T7 endonuclease I (T7 EI) assay

Cells were seeded in 96-well plates and transfected using either the Neon Transfection System (Life Technologies) or the FuGENE HD Transfection Reagent (Promega) according to the manufacturer’s instructions. Genomic DNA was extracted 3 days after transfection for PCR. PCRs were performed across on- or off-target sites with site-specific primers (Supplementary Table 2). PCR products were purified using QIAquick PCR Purification Kit (Qiagen) and then quantified. The T7 endonuclease I assay was carried out according to the manufacturer’s instructions (NEB, M0302).

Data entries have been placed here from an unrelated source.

(* ===== verification/Window.v ===== *)
(** * Sliding logs of timestamps.

    The retry budgets and the sliding-window limiter keep a list of
    timestamps, drop the expired ones and compare the length with a limit.
    [prune_front] is the [while (log[0] < cutoff) log.shift()] loop; the
    lemmas bound the number of admitted events in every window. *)

From S2P Require Import Prelude Numeric.
#[local] Open Scope Z_scope.

Fixpoint prune_front (cutoff : Z) (log : list Z) : list Z :=
  match log with
  | t :: rest => if t <? cutoff then prune_front cutoff rest else log
  | [] => []
  end.

(** The events of [log] between [a] and [b], both included. *)
Definition in_window (a b : Z) (log : list Z) : list Z :=
  List.filter (λ t, (a <=? t) && (t <=? b)) log.

Lemma prune_front_suffix c log : ∃ old, log = old ++ prune_front c log ∧ Forall (λ t, t < c) old.
Proof.
  induction log as [|t log IH]; [by exists []|]. cbn. case_if.
  - destruct IH as (old & He & Hf). exists (t :: old). cbn. rewrite He at 1.
    split; [done|]. constructor; [lia|done].
  - by exists [].
Qed.

Lemma filter_length_mono {A} (P Q : A → bool) (l : list A) :
  (∀ x, x ∈ l → P x = true → Q x = true) →
  (length (List.filter P l) ≤ length (List.filter Q l))%nat.
Proof.
  induction l as [|x l IH]; intros H; [done|]. cbn.
  assert (∀ y, y ∈ l → P y = true → Q y = true) as Hl by (intros; apply H; [by right|done]).
  specialize (IH Hl). destruct (P x) eqn:E; [rewrite (H x) by (by left || done); cbn; lia|].
  destruct (Q x); cbn; lia.
Qed.

Lemma sublist_list_filter {A} (P : A → bool) (l l' : list A) :
  sublist l l' → sublist (List.filter P l) (List.filter P l').
Proof. induction 1; cbn; [done|case_if; [by constructor|done]|case_if; [by constructor|done]]. Qed.

Lemma in_window_app a b l l' : in_window a b (l ++ l') = in_window a b l ++ in_window a b l'.
Proof. apply List.filter_app. Qed.

(** ** Admission against a sliding log

    An event at [now] is admitted when fewer than [limit] logged events are at
    or after [now - w]; the log records the admitted events. *)
Definition windows_bounded (w limit : Z) (history : list Z) : Prop :=
  ∀ a, Z.of_nat (length (in_window a (a + w) history)) ≤ limit.

(** [log] still holds every event of [history] that a later window can see. *)
Definition log_covers (w now : Z) (log history : list Z) : Prop :=
  ∃ gone, history = gone ++ log ∧ Forall (λ t, t < now - w) gone.

Lemma log_covers_refl w now log : log_covers w now log log.
Proof. exists []. by split. Qed.

Lemma log_covers_later w now now' log history :
  now ≤ now' → log_covers w now log history → log_covers w now' log history.
Proof.
  intros Hle (gone & -> & Hg). exists gone. split; [done|].
  eapply Forall_impl; [exact Hg|]. cbn. lia.
Qed.

Lemma log_covers_prune w now now' log history :
  now ≤ now' → log_covers w now log history →
  log_covers w now' (prune_front (now' - w) log) history.
Proof.
  intros Hle Hc. apply (log_covers_later _ _ now') in Hc; [|done].
  destruct Hc as (gone & -> & Hg). destruct (prune_front_suffix (now' - w) log) as (old & He & Hold).
  exists (gone ++ old). rewrite <- (assoc_L app), <- He. split; [done|]. by apply Forall_app.
Qed.

Lemma log_covers_push w now log history t :
  log_covers w now log history → log_covers w now (log ++ [t]) (history ++ [t]).
Proof.
  intros (gone & -> & Hg). exists gone. by rewrite (assoc_L app).
Qed.

(** Admitting one more event keeps every window within the limit. *)
Lemma admit_bounded w limit now log history :
  0 ≤ w → windows_bounded w limit history → log_covers w now log history →
  Z.of_nat (length log) < limit → windows_bounded w limit (history ++ [now]).
Proof.
  intros Hw Hb (gone & -> & Hg) Hlt a. rewrite in_window_app, length_app.
  specialize (Hb a). unfold in_window at 2. cbn [List.filter].
  destruct ((a <=? now) && (now <=? a + w)) eqn:E; cbn [length]; [|lia].
  rewrite in_window_app, length_app.
  assert (in_window a (a + w) gone = []) as ->.
  { clear Hb. induction Hg as [|t gone Ht Hg IH]; [done|]. cbn.
    destruct ((a <=? t) && (t <=? a + w)) eqn:Et; [bool_lia|done]. }
  cbn [length]. pose proof (List.filter_length_le (λ t, (a <=? t) && (t <=? a + w)) log) as Hlen.
  unfold in_window. lia.
Qed.
Lemma guarded_run_bounded calls b history from :
  monotone from calls → 0 ≤ maxRetries b →
  log_covers windowMs from (attempts b) history →
  windows_bounded windowMs (maxRetries b) history →
  windows_bounded windowMs (maxRetries b) (history ++ (guarded_run calls b).1).
Proof.
  revert b history from. induction calls as [|c calls IH]; intros b history from Hm H0 Hc Hb;
    cbn [guarded_run].
  { by rewrite app_nil_r. }
  destruct Hm as (Hfrom & Hp & Hs & Hm). unfold guarded_retry, canRetry.
  pose proof (log_covers_prune windowMs from (at_check c) _ _ Hfrom Hc) as Hc1.
  set (b1 := pruneExpiredAttempts (at_check c) b) in *.
  destruct (Z.of_nat (length (attempts b1)) <? maxRetries b1) eqn:E.
  - pose proof (log_covers_prune windowMs _ (at_prune c) _ _ Hp Hc1) as Hc2.
    apply (log_covers_later _ _ (at_push c)) in Hc2; [|done].
    destruct (guarded_run calls (recordRetry (at_prune c) (at_push c) b1)) as [granted b2] eqn:Eg.
    cbn [fst]. rewrite (cons_middle (at_push c) history granted), (assoc_L app).
    change granted with ((granted, b2).1). rewrite <- Eg.
    apply (IH (recordRetry (at_prune c) (at_push c) b1) (history ++ [at_push c]) (at_push c)); [done..| |].
    + by apply log_covers_push.
    + eapply admit_bounded; [unfold windowMs; lia|exact Hb|exact Hc2|].
      pose proof (prune_front_length_le (at_prune c - windowMs) (prune_front (at_check c - windowMs) (attempts b))).
      cbn in E |- *. lia.
  - destruct (guarded_run calls b1) as [granted b2] eqn:Eg. cbn [fst].
    change granted with ((granted, b2).1). rewrite <- Eg.
    apply (IH b1 history (at_check c)); [|done..].
    eapply monotone_from_le; [|exact Hm]. lia.
Qed.

(** ** Properties *)

(** A budget built with a non-negative [maxRetries] grants, over any
    sequence of guarded retries with a clock that does not go back, at most
    [maxRetries] retries in every 60-second window, wherever the window
    starts. *)
Theorem retries_within_budget max b calls start :
  new max = Ok b → monotone start calls →
  windows_bounded windowMs max (guarded_run calls b).1.
Proof.
  unfold new. case_if; [done|]. intros [= <-] Hm.
  apply (guarded_run_bounded calls {| attempts := []; maxRetries := max |} [] start); cbn.
  - done.
  - lia.
  - apply log_covers_refl.
  - intros a. cbn. lia.
Qed.

Definition three_calls : list readings :=
  [{| at_check := 0; at_prune := 0; at_push := 1 |};
   {| at_check := 5; at_prune := 6; at_push := 6 |};
   {| at_check := 60002; at_prune := 60002; at_push := 60003 |}].

Lemma retries_within_budget_witness :
  windows_bounded windowMs 1 [1; 60003].
Proof.
  apply (retries_within_budget 1 {| attempts := []; maxRetries := 1 |} three_calls 0).
  - reflexivity.
  - cbn. split_and!; (done || lia).
Defined.

(** [fullJitter] rejects a negative attempt, a non-positive base and a
    non-positive cap, in this order, and otherwise returns a delay of at least
    0 and strictly below both the cap and [base * 2^attempt], for every value
    [Math.random()] can take. *)
Theorem fullJitter_cases attempt base cap draw :
  is_draw draw = true →
  match fullJitter attempt base cap draw with
  | Err BadAttempt => attempt < 0
  | Err BadBaseMs => 0 ≤ attempt ∧ base ≤ 0
  | Err BadCapMs => 0 ≤ attempt ∧ 0 < base ∧ cap ≤ 0
  | Ok d => 0 ≤ attempt ∧ 0 < base ∧ 0 ≤ d < cap ∧ d < base * 2 ^ attempt
  end.
Proof.
  intros Hd. unfold fullJitter. repeat case_if; try lia.
  assert (0 < 2 ^ attempt) by (apply Z.pow_pos_nonneg; lia).
  pose proof (floor_random_mul_bounds draw (Z.min (base * 2 ^ attempt) cap) Hd ltac:(nia)). lia.
Qed.

Lemma fullJitter_cases_witness :
  fullJitter 7 200 30000 (2 ^ 53 - 1) = Ok 25599 ∧ 0 ≤ 25599 < 30000.
Proof.
  pose proof (fullJitter_cases 7 200 30000 (2 ^ 53 - 1) eq_refl) as H.
  split; [reflexivity|]. change (fullJitter 7 200 30000 (2 ^ 53 - 1)) with (@Ok jitter_error Z 25599) in H.
  exact (proj1 (proj2 (proj2 H))).
Defined.
End Soroban.

Module Global.

(** ** Configuration *)

Definition DEFAULT_RETRY_BUDGET_MAX_RETRIES : Z := 50.
Definition DEFAULT_RETRY_BUDGET_WINDOW_MS : Z := 60000.

Record RetryBudgetSettings := { s_maxRetries : Z; s_windowMs : Z }.

(** The two optional fields of [config.integrations.retryBudget]. *)
Definition retryBudgetSettings (maxRetries windowMs : option Z) : RetryBudgetSettings :=
  {| s_maxRetries := default DEFAULT_RETRY_BUDGET_MAX_RETRIES maxRetries;
     s_windowMs := default DEFAULT_RETRY_BUDGET_WINDOW_MS windowMs |}.

Record budget := { windowMs : Z; maxRetries : Z; localAttempts : list Z; remainingMetric : Z }.

Inductive budget_error := NegativeMaxRetries | NonPositiveWindow.

Definition new (settings : RetryBudgetSettings) (max window : option Z) : result budget_error budget :=
  let m := default (s_maxRetries settings) max in
  let w := default (s_windowMs settings) window in
  if m <? 0 then Err NegativeMaxRetries
  else if w <=? 0 then Err NonPositiveWindow
  else Ok {| windowMs := w; maxRetries := m; localAttempts := []; remainingMetric := m |}.

Definition set_attempts (l : list Z) (g : budget) : budget :=
  {| windowMs := windowMs g; maxRetries := maxRetries g; localAttempts := l;
     remainingMetric := remainingMetric g |}.

Definition updateRemainingMetric (r : Z) (g : budget) : budget :=
  {| windowMs := windowMs g; maxRetries := maxRetries g; localAttempts := localAttempts g;
     remainingMetric := r |}.

Definition localPrune (now : Z) (g : budget) : budget :=
  set_attempts (prune_front (now - windowMs g) (localAttempts g)) g.

(** ** Operations

    [redis] is the count Redis replies, [None] when it is not configured or a
    command throws; Redis itself is not modelled. *)

Definition getRetryCount (now : Z) (redis : option Z) (g : budget) : Z * budget :=
  match redis with
  | Some count => (count, g)
  | None => let g := localPrune now g in (Z.of_nat (length (localAttempts g)), g)
  end.

Definition canRetry (now : Z) (redis : option Z) (g : budget) : bool * budget :=
  let '(currentCount, g) := getRetryCount now redis g in
  let allowed := currentCount <? maxRetries g in
  let remaining := Z.max 0 (maxRetries g - (if allowed then currentCount else maxRetries g)) in
  (allowed, updateRemainingMetric remaining g).

(** [recordRetry] after the check: the store ([redisSaved] tells that both
    Redis commands succeeded), and the report. *)
Definition record_store (now : Z) (redisSaved : bool) (g : budget) : budget :=
  if redisSaved then g
  else
    let g := localPrune now g in
    set_attempts (localAttempts g ++ [now]) g.

Definition record_report (now : Z) (redis : option Z) (g : budget) : budget :=
  let '(newCount, g) := getRetryCount now redis g in
  updateRemainingMetric (Z.max 0 (maxRetries g - newCount)) g.

(** What the environment answers to one [recordRetry] call. *)
Record call := {
  check_now : Z; check_redis : option Z;
  again_now : Z; again_redis : option Z;
  store_now : Z; store_saved : bool;
  report_now : Z; report_redis : option Z }.

(** [Err (count, limit, window)] is [GlobalRetryBudgetExceededError]. *)
Definition recordRetry (c : call) (g : budget) : result (Z * Z * Z) unit * budget :=
  let '(allowed, g) := canRetry (check_now c) (check_redis c) g in
  if negb allowed then
    let '(count, g) := getRetryCount (again_now c) (again_redis c) g in
    (Err (count, maxRetries g, windowMs g), g)
  else
    let g := record_store (store_now c) (store_saved c) g in
    (Ok tt, record_report (report_now c) (report_redis c) g).

Definition getRemainingBudget (now : Z) (redis : option Z) (g : budget) : Z * budget :=
  let '(count, g) := getRetryCount now redis g in
  let remaining := Z.max 0 (maxRetries g - count) in
  (remaining, updateRemainingMetric remaining g).

Definition reset (g : budget) : budget :=
  updateRemainingMetric (maxRetries g) (set_attempts [] g).

(** ** Runs *)

Fixpoint run (calls : list call) (g : budget) : list Z * budget :=
  match calls with
  | [] => ([], g)
  | c :: rest =>
      let '(r, g1) := recordRetry c g in
      let '(granted, g2) := run rest g1 in
      ((if is_ok r then store_now c :: granted else granted), g2)
  end.

(** The process has no Redis, and its clock does not go back. *)
Definition local_call (c : call) : Prop :=
  check_redis c = None ∧ again_redis c = None ∧ store_saved c = false ∧ report_redis c = None.

Fixpoint local_monotone (from : Z) (calls : list call) : Prop :=
  match calls with
  | [] => True
  | c :: rest =>
      local_call c ∧ from ≤ check_now c ∧ check_now c ≤ again_now c ∧ check_now c ≤ store_now c ∧
      store_now c ≤ report_now c ∧ local_monotone (Z.max (again_now c) (report_now c)) rest
  end.

(** A call that was checked at [check_now] and whose store has not run. *)
Definition check_only (now : Z) (g : budget) : bool * budget := canRetry now None g.

(** [n] calls whose checks all run before the first store: each [await] of
    [recordRetry] lets the next call start. *)
Fixpoint checks (n : nat) (now : Z) (g : budget) : list bool * budget :=
  match n with
  | O => ([], g)
  | S n => let '(ok, g1) := check_only now g in
           let '(oks, g2) := checks n now g1 in (ok :: oks, g2)
  end.

Fixpoint stores (oks : list bool) (now : Z) (g : budget) : budget :=
  match oks with
  | [] => g
  | ok :: rest => stores rest now (if ok then record_store now false g else g)
  end.

(** ** Lemmas *)

(** A budget whose log covers [history] up to [now], no window of it being
    over the limit. *)
Record covered (now : Z) (history : list Z) (w m : Z) (g : budget) : Prop := {
  cov_window : windowMs g = w;
  cov_max : maxRetries g = m;
  cov_log : log_covers w now (localAttempts g) history;
  cov_bound : windows_bounded w m history
}.

Lemma covered_later from now history w m g : from ≤ now → covered from history w m g → covered now history w m g.
Proof. intros Hle [? ? Hl ?]. split; [done|done| |done]. by apply (log_covers_later _ from). Qed.

Lemma getRetryCount_covered now from history w m g :
  from ≤ now → covered from history w m g → covered now history w m (getRetryCount now None g).2.
Proof.
  intros Hle [<- <- Hl Hb]. split; [done|done| |done]. cbn. by apply (log_covers_prune _ from).
Qed.

Lemma canRetry_covered now from history w m g :
  from ≤ now → covered from history w m g → covered now history w m (canRetry now None g).2.
Proof.
  intros Hle [<- <- Hl Hb]. split; [done|done| |done]. cbn. by apply (log_covers_prune _ from).
Qed.

Lemma recordRetry_covered c from history w m g :
  local_call c → from ≤ check_now c → check_now c ≤ again_now c → check_now c ≤ store_now c →
  store_now c ≤ report_now c → 0 < w → covered from history w m g →
  let '(r, g') := recordRetry c g in
  covered (Z.max (again_now c) (report_now c)) (history ++ if is_ok r then [store_now c] else []) w m g'.
Proof.
  intros (Hr1 & Hr2 & Hr3 & Hr4) Hf Ha Hs Hp Hw [Ew Em Hl Hb]. subst w m.
  unfold recordRetry, canRetry, getRetryCount, record_report, record_store.
  rewrite Hr1, Hr2, Hr3, Hr4. cbn.
  pose proof (log_covers_prune (windowMs g) from (check_now c) _ _ Hf Hl) as Hc1.
  set (w := windowMs g) in *. set (l1 := prune_front (check_now c - w) (localAttempts g)) in *.
  destruct (Z.of_nat (length l1) <? maxRetries g) eqn:E; cbn.
  - pose proof (log_covers_prune w _ (store_now c) _ _ Hs Hc1) as Hc2. split; [done|done| |]; cbn.
    + apply (log_covers_later _ (report_now c)); [lia|]. apply (log_covers_prune w (store_now c)); [done|].
      by apply log_covers_push.
    + eapply admit_bounded; [|exact Hb|exact Hc2|]; [lia|].
      pose proof (Soroban.prune_front_length_le (store_now c - w) l1). lia.
  - rewrite app_nil_r. split; [done|done| |done]. cbn.
    apply (log_covers_later _ (again_now c)); [lia|]. by apply (log_covers_prune w (check_now c)).
Qed.

Lemma budget_run_bounded calls g history from w m :
  local_monotone from calls → 0 < w → covered from history w m g →
  windows_bounded w m (history ++ (run calls g).1).
Proof.
  revert g history from. induction calls as [|c calls IH]; intros g history from Hm Hw Hc; cbn [run].
  { rewrite app_nil_r. apply Hc. }
  destruct Hm as (Hloc & Hf & Ha & Hs & Hp & Hm).
  pose proof (recordRetry_covered c from history w m g Hloc Hf Ha Hs Hp Hw Hc) as H1.
  destruct (recordRetry c g) as [r g1]. specialize (IH g1 _ _ Hm Hw H1).
  destruct (run calls g1) as [gr g2]. destruct r; cbn in *.
  - by rewrite <- (assoc_L app) in IH.
  - by rewrite app_nil_r in IH.
Qed.

Lemma new_covered settings max window g start :
  new settings max window = Ok g → 0 < windowMs g ∧ covered start [] (windowMs g) (maxRetries g) g.
Proof.
  unfold new. repeat case_if; try done. intros [= <-]. split; [cbn; lia|].
  split; [done|done|apply log_covers_refl|]. intros a. cbn. lia.
Qed.

Lemma prune_front_all_ge c l : Forall (λ t, c ≤ t) l → prune_front c l = l.
Proof. intros H. destruct H as [|t l Ht H]; [done|]. cbn. by assert ((t <? c) = false) as -> by lia. Qed.

Definition fresh (now : Z) (g : budget) : Prop :=
  0 < windowMs g ∧ Forall (λ t, now - windowMs g ≤ t) (localAttempts g).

In brief, 200 ng of amplified PCR products were reannealed to form heteroduplex in 1X NEBuffer 2 using the following program: denaturation at 95 °C for 5 min, reannealing from 95 °C to 85 °C at −2 °C s⁻¹, hold at 85 °C for 1 min, cooling from 85 °C to 25 °C at −0.1 °C s⁻¹, and hold at 25 °C for 1 min, followed by cooling down to 4 °C. The samples were then subjected to T7 EI at 37 °C for 15 min and analysed on agarose gels. The gels were imaged and quantified by Geldoc XR+ system (Biorad). Indel occurrence was calculated using the following formula as described⁵: indel (%) = 100 × (1−(1 − f_cut)^1/2). f_cut is the fraction of the cleaved PCR product.